I was destitute and suicidal. I bought a handgun but had to wait weeks before I could pick it up since government agencies shut down. I prayed for a way out and felt a force leading me to move to save my life.
I moved back to Colorado with the little money I had left. It was a safe space for me to regroup and recover. I was numb. It was pure blind faith. It was divine intervention. From that point everything started to go my way. I got a contract so I could pay the rent. In a few months I met the woman I had prayed for during the dark days of my marriage. A British nurse, brought up right. Raised by conservative and sensible parents. She saw through my downfall and stayed with me while I recovered my sanity. We are together now after six years and very happy.
Lesson 20. God always has your back… just ask.
The eBook chapters are for the most part autobiographical. I felt compelled to share my experiences as a case study in hope — to have faith that your life can be salvaged from the depths. Your situation may be better or worse. Comparing lives is futile, as they are never comparable. We are on our personal, unique journeys.
Stay with it and you will emerge victorious. We are never alone. We are cheered on by unimaginably powerful, benevolent forces. We live in a strange world that we volunteered to challenge. It is not an accident that you are reading this now, when you need it most.
Lesson 21. Discover on your own lessons.
Disclaimer: If I was doing this for money I would charge fees, offer endless premium upgrades and sell you and your data down the river.

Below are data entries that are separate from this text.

(* ===== verification/Logging.v ===== *)
(** * Logging

    Models include/cache/logging.h and src/logging.cpp.  What [vsnprintf] and
    [snprintf] do with their fixed buffers is written out; the text a call of
    [LCS_LOG] formats is an argument.  The result of a definition is what goes
    to the single write(2) on stderr, nothing when the call is not made. *)

From S2P Require Import Prelude.

Module Level.
Inductive t : Set := kDebug | kInfo | kWarn | kError.
#[export] Instance eq_dec : EqDecision t.
Proof. solve_decision. Defined.
Definition to_int (l : t) : Z := match l with kDebug => 0 | kInfo => 1 | kWarn => 2 | kError => 3 end.
Definition of_int (z : Z) : option t :=
  match z with 0 => Some kDebug | 1 => Some kInfo | 2 => Some kWarn | 3 => Some kError | _ => None end.
End Level.

(** [g_level] *)
Definition initial_level : Z := Level.to_int Level.kInfo.

Definition level_name (l : Level.t) : bytes :=
  match l with
  | Level.kDebug => lit "DEBUG" | Level.kInfo => lit "INFO "
  | Level.kWarn => lit "WARN " | Level.kError => lit "ERROR"
  end.

Definition set_level (l : Level.t) : Z := Level.to_int l.
Definition level (g_level : Z) : option Level.t := Level.of_int g_level.
Definition enabled (g_level : Z) (l : Level.t) : bool := g_level <=? Level.to_int l.

(** A C string in a buffer: up to the first NUL. *)
Fixpoint c_string (s : bytes) : bytes :=
  match s with
  | [] => []
  | b :: s => if bool_decide (b = Byte.x00) then [] else b :: c_string s
  end.

Definition newline : byte := Byte.x0a.
Definition kLineBuffer : Z := 1024.
Definition kMessageBuffer : Z := 960.
Definition int_max : Z := 2 ^ 31 - 1.

(** A view of 2^31 bytes or more gives a negative precision, with which
    [snprintf] would read on to a NUL: undefined for a view. *)
Definition write_line (l : Level.t) (message : bytes) : option (list bytes) :=
  if int_max <? len message then None else
  let full := level_name l ++ lit " " ++ c_string message ++ [newline] in
  let written := len full in
  if (written <=? 0) || (int_max <? written) then Some [] else
  let n := if written <? kLineBuffer then written else kLineBuffer - 1 in
  Some [take (Z.to_nat n) full].

(** [formatted]: the whole text of the format and its arguments, or a failure
    of [vsnprintf]. *)
Definition log_formatted (l : Level.t) (formatted : option bytes) : option (list bytes) :=
  match formatted with
  | None => Some []
  | Some text => write_line l (c_string (take (Z.to_nat (kMessageBuffer - 1)) text))
  end.

(** The macro [LCS_LOG]. *)
Definition lcs_log (g_level : Z) (l : Level.t) (formatted : option bytes) : option (list bytes) :=
  if enabled g_level l then log_formatted l formatted else Some [].

Lemma len_c_string s : len (c_string s) <= len s.
Proof. induction s as [|b s IH]; cbn [c_string]; [done|]. case_bool_decide; rewrite ?len_cons; [rewrite len_nil; pose proof (len_nonneg s)|]; lia. Qed.

Lemma c_string_idem s : c_string (c_string s) = c_string s.
Proof. induction s as [|b s IH]; cbn [c_string]; [done|]. case_bool_decide as Hb; [done|]. cbn [c_string]. rewrite bool_decide_false by done. by rewrite IH. Qed.

Lemma len_level_name l : len (level_name l) = 5.
Proof. by destruct l. Qed.

(** ** Properties *)

(** what is logged goes out as one whole line: with the level disabled
    nothing is written; otherwise exactly one write of the level, a blank, the
    first bytes of the text (up to 959, or a NUL), and the newline, which is
    never cut off: 966 bytes at most. *)
Theorem log_line_whole g l text :
  lcs_log g l (Some text) =
    Some (if enabled g l
          then [level_name l ++ lit " " ++ c_string (take 959 text) ++ [newline]] else []) /\
  len (level_name l ++ lit " " ++ c_string (take 959 text) ++ [newline]) <= 966.
Proof.
  pose proof (len_c_string (take 959 text)) as Hs. pose proof (len_nonneg (c_string (take 959 text))).
  assert (Ht : len (take 959 text) <= 959) by (unfold len; rewrite length_take; lia).
  assert (Hl : len (level_name l ++ lit " " ++ c_string (take 959 text) ++ [newline])
               = 7 + len (c_string (take 959 text))).
  { rewrite !len_app, len_level_name. change (len (lit " ")) with 1. change (len [newline]) with 1. lia. }
  split; [|lia]. unfold lcs_log. destruct (enabled g l); [|done]. unfold log_formatted, write_line.
  change (Z.to_nat (kMessageBuffer - 1)) with 959%nat. rewrite c_string_idem, Hl.
  unfold int_max, kLineBuffer. split_if; [b2p; lia|]. split_if; [b2p; destruct Hif0; b2p; lia|].
  split_if; [|b2p; lia]. do 2 f_equal. apply take_ge. unfold len in *. lia.
Qed.
(* ===== verification/ClientMain.v ===== *)
(** * The command-line client

    Models client/client_main.cpp: the arguments, one call of the client
    library, the two output streams and the exit code. *)

From S2P Require Import Prelude Protocol Stats Serializer Sys Client.

Definition kDefaultSocket : bytes := lit "/tmp/local_cache.sock".

Definition print_usage (program : bytes) : bytes :=
  line (lit "Usage: " ++ program ++ lit " [--socket PATH] <command> [args]") ++
  line [] ++
  line (lit "Commands:") ++
  line (lit "  put <key> <value>   Store a value (value read from stdin if omitted)") ++
  line (lit "  get <key>           Fetch a value, written verbatim to stdout") ++
  line (lit "  delete <key>        Remove a key") ++
  line (lit "  ping                Check that the service is reachable") ++
  line (lit "  stats               Print server statistics") ++
  line (lit "  clear               Drop every cache entry") ++
  line [] ++
  line (lit "Exit codes: 0 success, 1 transport error, 3 not found, 4 server error").

(** What the process leaves behind. *)
Record Outcome := mkOutcome {
  oc_stdout : bytes;
  oc_stderr : bytes;
  oc_code : Z;
}.

(** The message on stderr and the exit code for a status. *)
Definition report_status (status : Status.t) : bytes * Z :=
  match status with
  | Status.kOk => ([], 0)
  | Status.kNotFound => (line (lit "NOT_FOUND"), 3)
  | _ => (line (status_to_string status), 4)
  end.

(** The loop over the arguments: a request for help, or the socket path and
    the other arguments. *)
Fixpoint client_args (args : list bytes) (socket_path : bytes) (rest : list bytes)
    : option (bytes * list bytes) :=
  match args with
  | [] => Some (socket_path, rest)
  | arg :: more =>
      let other := if bool_decide (arg = lit "--help") || bool_decide (arg = lit "-h") then None
                   else client_args more socket_path (rest ++ [arg]) in
      if bool_decide (arg = lit "--socket") then
        match more with path :: more => client_args more path rest | [] => other end
      else other
  end.

Section ClientMain.
(** The texts of [errno] values, and of [hit_rate()] printed with four
    decimals. *)
Context (errno_text : Z -> bytes) (stale_errno : Z) (hit_rate_text : StatsSnapshot -> bytes).

Definition print_stats (s : StatsSnapshot) : bytes :=
  line (lit "cache_hits            " ++ to_string (cache_hits s)) ++
  line (lit "cache_misses          " ++ to_string (cache_misses s)) ++
  line (lit "hit_rate              " ++ hit_rate_text s) ++
  line (lit "puts                  " ++ to_string (puts s)) ++
  line (lit "deletes               " ++ to_string (deletes s)) ++
  line (lit "evictions             " ++ to_string (evictions s)) ++
  line (lit "current_entries       " ++ to_string (current_entries s)) ++
  line (lit "current_cache_bytes   " ++ to_string (current_cache_bytes s)) ++
  line (lit "current_payload_bytes " ++ to_string (current_payload_bytes s)) ++
  line (lit "active_connections    " ++ to_string (active_connections s)) ++
  line (lit "total_connections     " ++ to_string (total_connections s)) ++
  line (lit "requests_processed    " ++ to_string (requests_processed s)) ++
  line (lit "protocol_errors       " ++ to_string (protocol_errors s)) ++
  line (lit "rejected_requests     " ++ to_string (rejected_requests s)) ++
  line (lit "uptime_ms             " ++ to_string (uptime_ms s)).

(** [before]: printed once the call has succeeded. *)
Definition report (name : bytes) (result : CacheResult) (before : bytes) : Outcome :=
  if negb (ok result) then mkOutcome [] (line (name ++ lit " failed: " ++ cr_error result)) 1
  else let '(err, code) := report_status (cr_status result) in mkOutcome before err code.

(** The loop of [read_stdin]: a call of [fread] that returns nothing ends it;
    [None] when there are more calls than answers. *)
Fixpoint read_stdin (reads : list bytes) : option bytes :=
  match reads with
  | [] => None
  | [] :: _ => Some []
  | data :: reads => rest ← read_stdin reads; Some (data ++ rest)
  end.

Definition usage_error (message : bytes) : option Outcome := Some (mkOutcome [] (line message) 2).

(** [stdin]: what the calls of [fread] return. *)
Definition run_command (program command : bytes) (args : list bytes) (stdin : list bytes) (io : ExecIo)
    (client : CacheClient) : option Outcome :=
  if bool_decide (command = lit "put") then
    match args with
    | [] => usage_error (lit "put requires a key")
    | key :: more =>
        value ← match more with value :: _ => Some value | [] => read_stdin stdin end;
        '(result, _, _, _) ← client_put errno_text stale_errno key value io client;
        Some (report (lit "put") result [])
    end
  else if bool_decide (command = lit "get") then
    match args with
    | [] => usage_error (lit "get requires a key")
    | key :: _ =>
        '(result, _, _, _) ← client_get errno_text stale_errno key io client;
        Some (report (lit "get") result
                (if bool_decide (cr_status result = Status.kOk) then cr_value result else []))
    end
  else if bool_decide (command = lit "delete") then
    match args with
    | [] => usage_error (lit "delete requires a key")
    | key :: _ =>
        '(result, _, _, _) ← client_erase errno_text stale_errno key io client;
        Some (report (lit "delete") result [])
    end
  else if bool_decide (command = lit "ping") then
    '(result, _, _, _) ← client_ping errno_text stale_errno io client;
    Some (report (lit "ping") result (line (lit "PONG")))
  else if bool_decide (command = lit "clear") then
    '(result, _, _, _) ← client_clear errno_text stale_errno io client;
    Some (report (lit "clear") result [])
  else if bool_decide (command = lit "stats") then
    '(result, _, _, _) ← client_stats errno_text stale_errno io client;
    if negb (is_empty_string (sr_error result))
    then Some (mkOutcome [] (line (lit "stats failed: " ++ sr_error result)) 1)
    else Some (mkOutcome (print_stats (sr_stats result)) [] 0)
  else Some (mkOutcome (print_usage program) (line (lit "unknown command: " ++ command)) 2).

Definition client_main (program : bytes) (args : list bytes) (stdin : list bytes) (cio : ConnectIo) (io : ExecIo)
    : option Outcome :=
  match client_args args kDefaultSocket [] with
  | None => Some (mkOutcome (print_usage program) [] 0)
  | Some (_, []) => Some (mkOutcome (print_usage program) [] 2)
  | Some (socket_path, command :: args) =>
      let '(error, client, _) := connect errno_text (new_client socket_path) cio in
      if negb (is_empty_string error)
      then Some (mkOutcome [] (line (lit "connect failed: " ++ error)) 1)
      else run_command program command args stdin io client
  end.
End ClientMain.

(** ** Properties *)

(** The request a command line stands for. *)
Definition command_request (words : list bytes) (stdin : bytes) : option (Opcode.t * bytes * bytes) :=
  match words with
  | [] => None
  | command :: args =>
      match args with
      | key :: more =>
          if bool_decide (command = lit "put")
          then Some (Opcode.kPut, key, match more with value :: _ => value | [] => stdin end)
          else if bool_decide (command = lit "get") then Some (Opcode.kGet, key, [])
          else if bool_decide (command = lit "delete") then Some (Opcode.kDelete, key, [])
          else if bool_decide (command = lit "ping") then Some (Opcode.kPing, [], [])
          else if bool_decide (command = lit "clear") then Some (Opcode.kClear, [], [])
          else if bool_decide (command = lit "stats") then Some (Opcode.kStats, [], []) else None
      | [] =>
          if bool_decide (command = lit "ping") then Some (Opcode.kPing, [], [])
          else if bool_decide (command = lit "clear") then Some (Opcode.kClear, [], [])
          else if bool_decide (command = lit "stats") then Some (Opcode.kStats, [], []) else None
      end
  end.

Definition exit_code (status : Status.t) : Z :=
  match status with Status.kOk => 0 | Status.kNotFound => 3 | _ => 4 end.

(** A response with the id and the opcode of the request is what the peer sends
    next, before any error or end of the stream. *)
Definition answered (c : CacheClient) (op : Opcode.t) (recvs : list RecvResult) (r : Response) : Prop :=
  response_ok kClientLimits r = true /\ rs_request_id r = cc_next_request_id_ c /\ rs_opcode r = op /\
  exists used rest data left, recvs = used ++ rest /\ recv_data used = Some data /\
    cc_in_buf_ c ++ data = serialize_response r ++ left.

Section Main.
Context (errno_text : Z -> bytes) (stale_errno : Z) (hit_rate_text : StatsSnapshot -> bytes).

Lemma read_stdin_all (input : list bytes) : Forall (fun data => data <> []) input ->
  read_stdin (input ++ [[]]) = Some (concat input).
Proof.
  induction 1 as [|data input Hd _ IH]; [done|]. destruct data as [|b data]; [done|]. cbn [app read_stdin]. by rewrite IH.
Qed.

(** The exit code and the output on stdout for a response: the statistics only
    count as such if they are complete. *)
Definition response_outcome (op : Opcode.t) (status : Status.t) (value : bytes) : Z * bytes :=
  match op with
  | Opcode.kStats =>
      if bool_decide (status = Status.kOk) then
        match deserialize_stats value default_stats with
        | Some (true, stats) => (0, print_stats hit_rate_text stats)
        | _ => (1, [])
        end
      else (1, [])
  | Opcode.kGet => (exit_code status, if bool_decide (status = Status.kOk) then value else [])
  | Opcode.kPing => (exit_code status, line (lit "PONG"))
  | _ => (exit_code status, [])
  end.

Lemma report_outcome name result before : let o := report name result before in
  (oc_code o, oc_stdout o) = if ok result then (exit_code (cr_status result), before) else (1, []).
Proof. unfold report. destruct (ok result); [|done]. cbn [negb]. by destruct (cr_status result). Qed.

(** What the client makes of the result of the call. *)
Lemma run_command_outcome program command args input io client op key value raw c' wire calls :
  Forall (fun data => data <> []) input ->
  command_request (command :: args) (concat input) = Some (op, key, value) ->
  execute errno_text stale_errno op key value io client = Some (raw, c', wire, calls) ->
  exists o, run_command errno_text stale_errno hit_rate_text program command args (input ++ [[]]) io client = Some o /\
    (oc_code o, oc_stdout o) = if ok raw then response_outcome op (cr_status raw) (cr_value raw) else (1, []).
Proof.
  intros Hin%read_stdin_all.
  unfold command_request, run_command, client_put, client_get, client_erase, client_ping, client_clear, client_stats.
  rewrite Hin. destruct args as [|k [|v more]]; repeat (case_bool_decide; subst; try discriminate); intros [= <- <- <-] E;
    cbn [mbind option_bind]; rewrite E; cbn [mbind option_bind response_outcome];
    try (eexists; split; [reflexivity | apply report_outcome]).
  all: unfold ok; destruct (is_empty_string (cr_error raw)) eqn:Ee; cbn [negb mbind option_bind sr_error];
    [|rewrite Ee; by eexists].
  all: destruct (bool_decide (cr_status raw = Status.kOk)); cbn [negb mbind option_bind sr_error]; [|by eexists].
  all: destruct (deserialize_stats_spec (cr_value raw) default_stats) as (b & stats & -> & _);
    by destruct b; eexists.
Qed.

(** The result of the call is the response, if one arrives, and else an error. *)
Lemma execute_answered op key value io client : connected client = true ->
  len key <= kMaxKeyBytes -> len value <= kMaxValueBytes -> socket_answers (xi_sends io) ->
  let frame := serialize_request (client_request client op key value) in
  let sent := send_all errno_text stale_errno (xi_sends io) frame = Some ([], frame) in
  (exists pre, xi_peer io frame = pre ++ [RecvFailed EAGAIN]) ->
  exists raw c' wire calls, execute errno_text stale_errno op key value io client = Some (raw, c', wire, calls) /\
    (forall r, sent -> answered client op (xi_peer io frame) r -> raw = mkCacheResult (rs_status r) (rs_value r) []) /\
    (ok raw = false \/ exists r, sent /\ answered client op (xi_peer io frame) r).
Proof.
  intros Hc Hk Hv [Hks Hsend] frame sent Hp. rewrite execute_sends by done. fold frame.
  destruct (send_all_total errno_text stale_errno (xi_sends io) frame Hsend) as [[error wire] Es]. unfold sent. rewrite Es.
  cbn [mbind option_bind]. destruct (send_all_spec errno_text stale_errno _ _ _ _ Hks Es) as [[-> ->]|(He & _)].
  2:{ destruct error as [|b error]; [done|]. cbn [is_empty_string negb]. eexists _, _, _, _. split_and!; [done | | by left].
      intros r [=]. }
  cbn [is_empty_string negb]. set (c1 := cc_set_out_buf _ _).
  destruct (receive_outcome errno_text (xi_peer io frame) (cc_next_request_id_ client) op default_response c1 Hp)
    as (e & r & c' & calls & E & Hend).
  assert (Harr : forall r', answered client op (xi_peer io frame) r' -> e = [] /\ r = r').
  { intros r' (Hok & Hid & Hop & used & rest & data & left & Hu & Hd & Hb).
    destruct (receive_frame_then errno_text used rest data c1 r' left (cc_next_request_id_ client) op default_response Hok Hd Hb)
      as (l & more & _ & E'). rewrite <- Hu, E in E'. injection E' as -> -> _ _. split; [|done]. by apply check_response_ok. }
  rewrite E. cbn [mbind option_bind]. destruct e as [|b e]; cbn [is_empty_string negb]; eexists _, _, _, _; (split; [done|]); split.
  - intros r' _ Hr. by destruct (Harr r' Hr) as [_ ->].
  - right. inversion Hend as [r0 used rest left Hok Hu Hd Hb Hchk|error out He]; subst; [|done].
    apply check_response_ok in Hchk as [Hid Hop]. exists r. split; [done|].
    split_and!; try done. by exists used, rest, (recv_bytes used), left.
  - intros r' _ Hr. by destruct (Harr r' Hr).
  - by left.
Qed.

End Main.

(** [put k] with a value that comes from stdin in two reads; the peer answers
    this request only. *)
Definition demo_input : list bytes := [[Byte.x00; Byte.xff]; [Byte.x0a]].
Definition demo_put_io : ExecIo := mkExecIo accepts_all (fun wire =>
  (if bool_decide (wire = serialize_request (mkRequest Opcode.kPut 1 (lit "k") [Byte.x00; Byte.xff; Byte.x0a]))
   then [Received (serialize_response (mkResponse Opcode.kPut Status.kOk 1 []))] else []) ++ [RecvFailed EAGAIN]).
Definition demo_cio : ConnectIo := mkConnectIo (NewFd 3) Success Success Success.


(** The statistics are the exception: a server error on [stats] is not
    reported with exit code 4, as the usage text says, but with 1. *)
Definition demo_busy_io : ExecIo := mkExecIo accepts_all
  (fun _ => [Received (serialize_response (mkResponse Opcode.kStats Status.kServerBusy 1 [])); RecvFailed EAGAIN]).

Lemma cli_stats_server_error : exists o,
  client_main demo_text 0 (fun _ => []) (lit "cache_client") [lit "stats"] [] demo_cio demo_busy_io = Some o /\
  oc_code o = 1 /\ oc_stderr o = line (lit "stats failed: server returned SERVER_BUSY").
Proof. eexists. split; [vm_compute; reflexivity|]. split; vm_compute; reflexivity. Qed.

However I don’t charge fees, offer upgrades or collect and sell data. You can flip me a coin if you want (Feed Bud). I will spend whatever I get frivolously with abandon on nonessential items.
I am anonymous. Why? Because I want to be free to say whatever I want to and believe in without worrying about some nutcase stalking me down because I challenged his worldview on economics, religion or social niceties. You are anonymous too, so we are even. You want the truth and that’s what you get. None of us wants more politically acceptable BS and hedging. We want to be free. I am. So are you.
My target audience is purposely and admittedly young men. This is because I propose rational arguments, not emotional. 99% of women live by their feelings. Emotions. Check under the skirt of the remaining 1%. Also because young men have been and are being persecuted for the high crimes and treason of being masculine and independent. For not obeying the social pressures of a society increasingly dominated by leftist, feminist women for their own benefit. For opting out rather than being exploited. I have no interest in perpetuating their oppressive system of control and manipulation.
And since I am not driven by monetary gain I won’t pander to women and sell out for a few silver coins. They have their own safe places and propaganda sites. This is not a hater diatribe and if you want reinforcement or validation for your failures, misogyny or spite please go away. There will be no whiners or doom fetishists. This site is not driven by popular vote. There will be no comments section for trolls and bots to argue pointlessly and endlessly. Instead you can simply go elsewhere if I am not delivering value and truth.
No I don’t hate women. In fact I love women but not at the expense of the other half of humanity. I have had a mother, sisters, aunts, girlfriends, daughters and wives. I still do. The majority honest, admirable and loving. In fact I encourage you not give up dreams of a happy marriage and family. We are meant to do this. Just do it with your eyes wide open to minimize your risks.
Lesson 22. Your life and happiness is up to you regardless of what others do.